Cookies were comfort food. For bad days and bad cramps.
“Yes!” Alicia sounded normal. Did Wei Xiang even bring it up at all?
“When are your assessments starting?”
“It starts on Monday.”
“And when do you get your results?”
“A week after I finish all my papers.”
“Okay. If you score well on those assessment tests, I’ll give you your phone back.”
“Ok!” Alicia flapped hands.
“Do you want to buy the ingredients with me, or go home?”
“I want to go home.”
Sigh. “Okay.”
She took a detour to drop Alicia home and headed to the grocery store. Ma forced the entire family to bake pastries for Chinese New Year every year. Jie was her right-hand man, while she was the trainee who shadowed them. Pa and Di were delivery-men.
It would’ve irked her more if she loved pineapple tarts. But that was a mediocre pastry. The superior one by far was cookies.
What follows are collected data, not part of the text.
(** [h._versionVector = vv], an object of its own. *)
Definition new_vector (vv : VersionVector.VersionVector) : Host :=
  mkHost (_graphName h) (_writerId h) (_objects h + 1) (<[_objects h := vv]> (_vectors h)) (_states h)
    (_objects h) (_cachedState h) (_stateDirty h) (_maxObservedLamport h) (_patchInProgress h)
    (_patchesSinceCheckpoint h) (_onDeleteWithData h) (_hasPatchJournal h) (_hasAssetStorage h)
    (_provenance h) (_cachedFrontier h) (_lastFrontier h) (_cachedViewHash h) (_auditSkipCount h).
(** A new state object, which is not the state of the host yet. *)
Definition alloc_state (s : State) : Host :=
  mkHost (_graphName h) (_writerId h) (_objects h + 1) (_vectors h) (<[_objects h := s]> (_states h))
    (_versionVector h) (_cachedState h) (_stateDirty h) (_maxObservedLamport h) (_patchInProgress h)
    (_patchesSinceCheckpoint h) (_onDeleteWithData h) (_hasPatchJournal h) (_hasAssetStorage h)
    (_provenance h) (_cachedFrontier h) (_lastFrontier h) (_cachedViewHash h) (_auditSkipCount h).
(** [h._cachedState = state], an object of its own. *)
Definition new_state (s : State) : Host :=
  mkHost (_graphName h) (_writerId h) (_objects h + 1) (_vectors h) (<[_objects h := s]> (_states h))
    (_versionVector h) (Some (_objects h)) (_stateDirty h) (_maxObservedLamport h) (_patchInProgress h)
    (_patchesSinceCheckpoint h) (_onDeleteWithData h) (_hasPatchJournal h) (_hasAssetStorage h)
    (_provenance h) (_cachedFrontier h) (_lastFrontier h) (_cachedViewHash h) (_auditSkipCount h).
(** Changes in place. *)
Definition store_vector (vv : VersionVector.VersionVector) : Host :=
  mkHost (_graphName h) (_writerId h) (_objects h) (<[_versionVector h := vv]> (_vectors h)) (_states h)
    (_versionVector h) (_cachedState h) (_stateDirty h) (_maxObservedLamport h) (_patchInProgress h)
    (_patchesSinceCheckpoint h) (_onDeleteWithData h) (_hasPatchJournal h) (_hasAssetStorage h)
    (_provenance h) (_cachedFrontier h) (_lastFrontier h) (_cachedViewHash h) (_auditSkipCount h).
Definition store_state (a : N) (s : State) : Host :=
  mkHost (_graphName h) (_writerId h) (_objects h) (_vectors h) (<[a := s]> (_states h))
    (_versionVector h) (_cachedState h) (_stateDirty h) (_maxObservedLamport h) (_patchInProgress h)
    (_patchesSinceCheckpoint h) (_onDeleteWithData h) (_hasPatchJournal h) (_hasAssetStorage h)
    (_provenance h) (_cachedFrontier h) (_lastFrontier h) (_cachedViewHash h) (_auditSkipCount h).
(** The counters after a commit of the given Lamport time. *)
Definition count_commit (lamport : Z) : Host :=
  mkHost (_graphName h) (_writerId h) (_objects h) (_vectors h) (_states h)
    (_versionVector h) (_cachedState h) (_stateDirty h)
    (if (lamport >? _maxObservedLamport h)%Z then lamport else _maxObservedLamport h) (_patchInProgress h)
    (_patchesSinceCheckpoint h + 1) (_onDeleteWithData h) (_hasPatchJournal h) (_hasAssetStorage h)
    (_provenance h) (_cachedFrontier h) (_lastFrontier h) (_cachedViewHash h) (_auditSkipCount h).
Definition set_progress (progress : bool) : Host :=
  mkHost (_graphName h) (_writerId h) (_objects h) (_vectors h) (_states h)
    (_versionVector h) (_cachedState h) (_stateDirty h) (_maxObservedLamport h) progress
    (_patchesSinceCheckpoint h) (_onDeleteWithData h) (_hasPatchJournal h) (_hasAssetStorage h)
    (_provenance h) (_cachedFrontier h) (_lastFrontier h) (_cachedViewHash h) (_auditSkipCount h).
Definition set_cached (a : N) : Host :=
  mkHost (_graphName h) (_writerId h) (_objects h) (_vectors h) (_states h)
    (_versionVector h) (Some a) (_stateDirty h) (_maxObservedLamport h) (_patchInProgress h)
    (_patchesSinceCheckpoint h) (_onDeleteWithData h) (_hasPatchJournal h) (_hasAssetStorage h)
    (_provenance h) (_cachedFrontier h) (_lastFrontier h) (_cachedViewHash h) (_auditSkipCount h).
Definition set_dirty (dirty : bool) : Host :=
  mkHost (_graphName h) (_writerId h) (_objects h) (_vectors h) (_states h)
    (_versionVector h) (_cachedState h) dirty (_maxObservedLamport h) (_patchInProgress h)
    (_patchesSinceCheckpoint h) (_onDeleteWithData h) (_hasPatchJournal h) (_hasAssetStorage h)
    (_provenance h) (_cachedFrontier h) (_lastFrontier h) (_cachedViewHash h) (_auditSkipCount h).
Definition set_view (hash : option string) (skipped : Z) : Host :=
  mkHost (_graphName h) (_writerId h) (_objects h) (_vectors h) (_states h)
    (_versionVector h) (_cachedState h) (_stateDirty h) (_maxObservedLamport h) (_patchInProgress h)
    (_patchesSinceCheckpoint h) (_onDeleteWithData h) (_hasPatchJournal h) (_hasAssetStorage h)
    (_provenance h) (_cachedFrontier h) (_lastFrontier h) hash skipped.
Definition set_frontiers (cached last : option (gmap string string)) : Host :=
  mkHost (_graphName h) (_writerId h) (_objects h) (_vectors h) (_states h)
    (_versionVector h) (_cachedState h) (_stateDirty h) (_maxObservedLamport h) (_patchInProgress h)
    (_patchesSinceCheckpoint h) (_onDeleteWithData h) (_hasPatchJournal h) (_hasAssetStorage h)
    (_provenance h) cached last (_cachedViewHash h) (_auditSkipCount h).
Definition set_provenance (p : option ProvenanceIndex.ProvenanceIndex) : Host :=
  mkHost (_graphName h) (_writerId h) (_objects h) (_vectors h) (_states h)
    (_versionVector h) (_cachedState h) (_stateDirty h) (_maxObservedLamport h) (_patchInProgress h)
    (_patchesSinceCheckpoint h) (_onDeleteWithData h) (_hasPatchJournal h) (_hasAssetStorage h)
    p (_cachedFrontier h) (_lastFrontier h) (_cachedViewHash h) (_auditSkipCount h).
A bite-sized taste of heaven. Easy to keep, easy to share.
The comfort that cookies provided was two-fold. One the flavour, obviously. Two, the batter. When she mixed it, two lines spiralled out from the centre, one clockwise and one anti-clockwise. They orbited each other until the edge in a never-ending loop. Ying and Yang.
This comfort was impossible to put into words. But if she must, she’d compare it to meditation. It sent her into a trance, into a place of tranquillity. That peace that came from flowing water, falling leaves, and gentle breezes. In this moment, there was only her and the batter. Spiralling, spiralling, spiralling…
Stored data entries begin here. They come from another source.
(** A patch throws and leaves the host as it was, or commits what the builder holds
    and runs the callback. *)
Lemma patch_run h w values cs x' r ref l base :
  _patchInProgress h = false → (0 <= _maxObservedLamport h < max_exact)%Z →
  RefLayout.buildWriterRef (_graphName h) (_writerId h) = Ok ref →
  chain (commits (view w)) (refs (view w) !! ref) l base → descending l →
  (∀ n parent, let b := run_all (host_env h) cs (builder_of h values n parent) in
    writerId (_options b) = _writerId h ∧ lamport (_options b) = JInt n ∧
    graphName (_options b) = _graphName h ∧ targetRefPath (_options b) = None) →
  patchWithEvidence computeStateHash audit values (asking cs) (h, w) = (x', r) →
  grows (view w) (view x'.2) ∧
  ((∃ e, r = Throw e ∧ x'.1 = h) ∨
   ∃ res n parent w3, let b := run_all (host_env h) cs (builder_of h values n parent) in
     let callback := _onPatchCommitted computeStateHash audit (_writerId h) in
     let x2 := (callback res (set_progress h true, w3)).1 in
     r = Ok res ∧ (_maxObservedLamport h < n)%Z ∧ EventId.hex_oid (sha (published res)) = true ∧
     x' = (set_progress x2.1 false, x2.2) ∧
     committed_on (X := Host * W) (λ x, view x.2) (commit_state (_hasPatchJournal h) (Some callback) b) ref base n x2 res).
Proof.
  intros Hidle Hmax Href Hc Hd Hopts Hrun. unfold patchWithEvidence in Hrun. rewrite Hidle in Hrun.
  set (h1 := set_progress h true) in *.
  unfold createPatch, mbind, step_bind in Hrun.
  destruct (_nextLamport (h1, w)) as [[h1' w1] r1] eqn:En.
  destruct (nextLamport_spec view h1 w _ _ ref l base En Href Hc Hmax) as (Hh1 & Hg1 & Hn).
  cbn [fst snd] in Hh1, Hg1. subst h1'.
  assert (set_progress h1 false = h) as Hback by (by apply set_progress_back).
  destruct r1 as [[lam parent]|e].
  2:{ injection Hrun as <- <-. cbn [fst snd]. split; [done|]. left. by eexists. }
  destruct (Hn lam parent eq_refl) as (n & -> & Hnr). cbn [mret step_ret host in_host get] in Hrun.
  change (asking cs (PatchBuilder.new _ values, (h1, w1)))
    with ((run_all (host_env h) cs (builder_of h values n parent), (h1, w1)), Ok ()) in Hrun.
  set (b := run_all (host_env h) cs (builder_of h values n parent)) in *.
  destruct (Hopts n parent) as (Ew & El & Eg & Et). fold b in Ew, El, Eg, Et. cbn [fst snd] in Hrun.
  set (callback := _onPatchCommitted computeStateHash audit (_writerId h)) in *.
  change (_onPatchCommitted computeStateHash audit (_writerId h1)) with callback in Hrun.
  change (_hasPatchJournal h1) with (_hasPatchJournal h) in Hrun.
  set (st := commit_state (_hasPatchJournal h) (Some callback) b) in *.
  destruct (commit_run (M := M) (X := Host * W) (_hasPatchJournal h) (Some callback) b (h1, w1)) as [[Hcr _]|Hcr].
  { rewrite Hcr in Hrun. injection Hrun as <- <-. cbn [fst snd]. split; [done|]. left. by eexists. }
  fold st in Hcr.
  destruct (commitPatch st (h1, w1)) as [x2 r2] eqn:Ep. rewrite Hcr in Hrun. injection Hrun as <- <-.
  destruct Hg1 as (Hgc & Hgp & Hgg) eqn:Eg1. clear Eg1.
  destruct (Hgg ref l base Hc) as (l1 & Hc1 & Hd1). specialize (Hd1 Hd).
  destruct (commitPatch_spec (X := Host * W) (λ x, view x.2) st ref (l1 ++ l) base n _ _ _ Ep) as [Hg2 Hres].
  { unfold writerRefOf. simpl. by rewrite Et, Eg, Ew. }
  { by apply callback_tidy. }
  { done. }
  { done. }
  { done. }
  split; [by etrans; [|exact Hg2]|].
  destruct (commitPatch_frame (λ x : Host * W, view x.2) (λ x, x.1 = h1)) with (4 := Ep)
    (1 := readRef_keeps h1) (2 := showNode_keeps h1) (3 := appendPatch_keeps h1) (5 := @eq_refl Host h1)
    as [(e & -> & Hx2)|(res & [h3 w3] & -> & Hh3 & Hsha & Hx2)].
  - left. exists e. by rewrite Hx2.
  - right. cbn [fst] in Hh3. subst h3. exists res, n, parent, w3. fold b. fold callback.
    specialize (Hres res eq_refl). rewrite Hx2 in Hres |- *. split_and!; try done. apply Hnr.
Qed.
Lemma hex_nonempty s : EventId.hex_oid s = true → str_nonempty s = true.
Proof. by destruct s. Qed.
The fear of over-mixing the batter overpowered her reluctance to leave the trance. So, the peace ended, and the batter went in the oven.
Alicia took after her in this way. Right as the oven lid shut, the girl raced to her side and sat before the oven, eyes laser-focused on the tray inside. She said the humming was melodic, and the batter rising was magical.
"Alicia. It would take forty-five minutes."
"I know."
Silly girl. She chuckled. It was unfortunate that most would find this weird.
Forty-five minutes later, Alicia dragged her out of bed to collect the cookies. She was too scared to do it herself. Serena washed her face and packed them all in a spare tupperware container before putting it in the fridge.
Cookies are best eaten cold.
"We’ll eat it after dinner. You can have three at most, otherwise you’ll get fat!" She poked the girl’s stomach, or rather the lack of one.
“I want it now!”
“Mm, fine!” Serena gave her one.
Alicia took a bite. Flapped her hands, which was weird.
"I love it!" She cheered. "If cookies were healthier, I would’ve chosen it for my coursework!"
"Huh?"
"My FCE coursework required me to choose a food and propose to sell it in the canteen. But it had to be nutritious."
"Pfft! You think these would sell in your canteen?"
"Definitely!"
"Okay. Good girl." She ruffled Alicia’s hair. kissed her noggin, and helped her re-tie it before she complained. Somehow, that evolved into a tickling fight over the couch that left them laughing until their bellies hurt.
Then a light bulb went off in her head.
Alicia searched the channels for something to watch, and settled with a medical drama. Serena couldn’t help but nitpick the show to death from what she vaguely remebered studying on her own.
She also couldn’t help but do a bad habit only mothers have, which was to turn everything into a lesson. Today’s lesson was patient confidentiality, and the reason why the nurse should’ve been arrested for giving the main lead his ex-girlfriend’s medical files.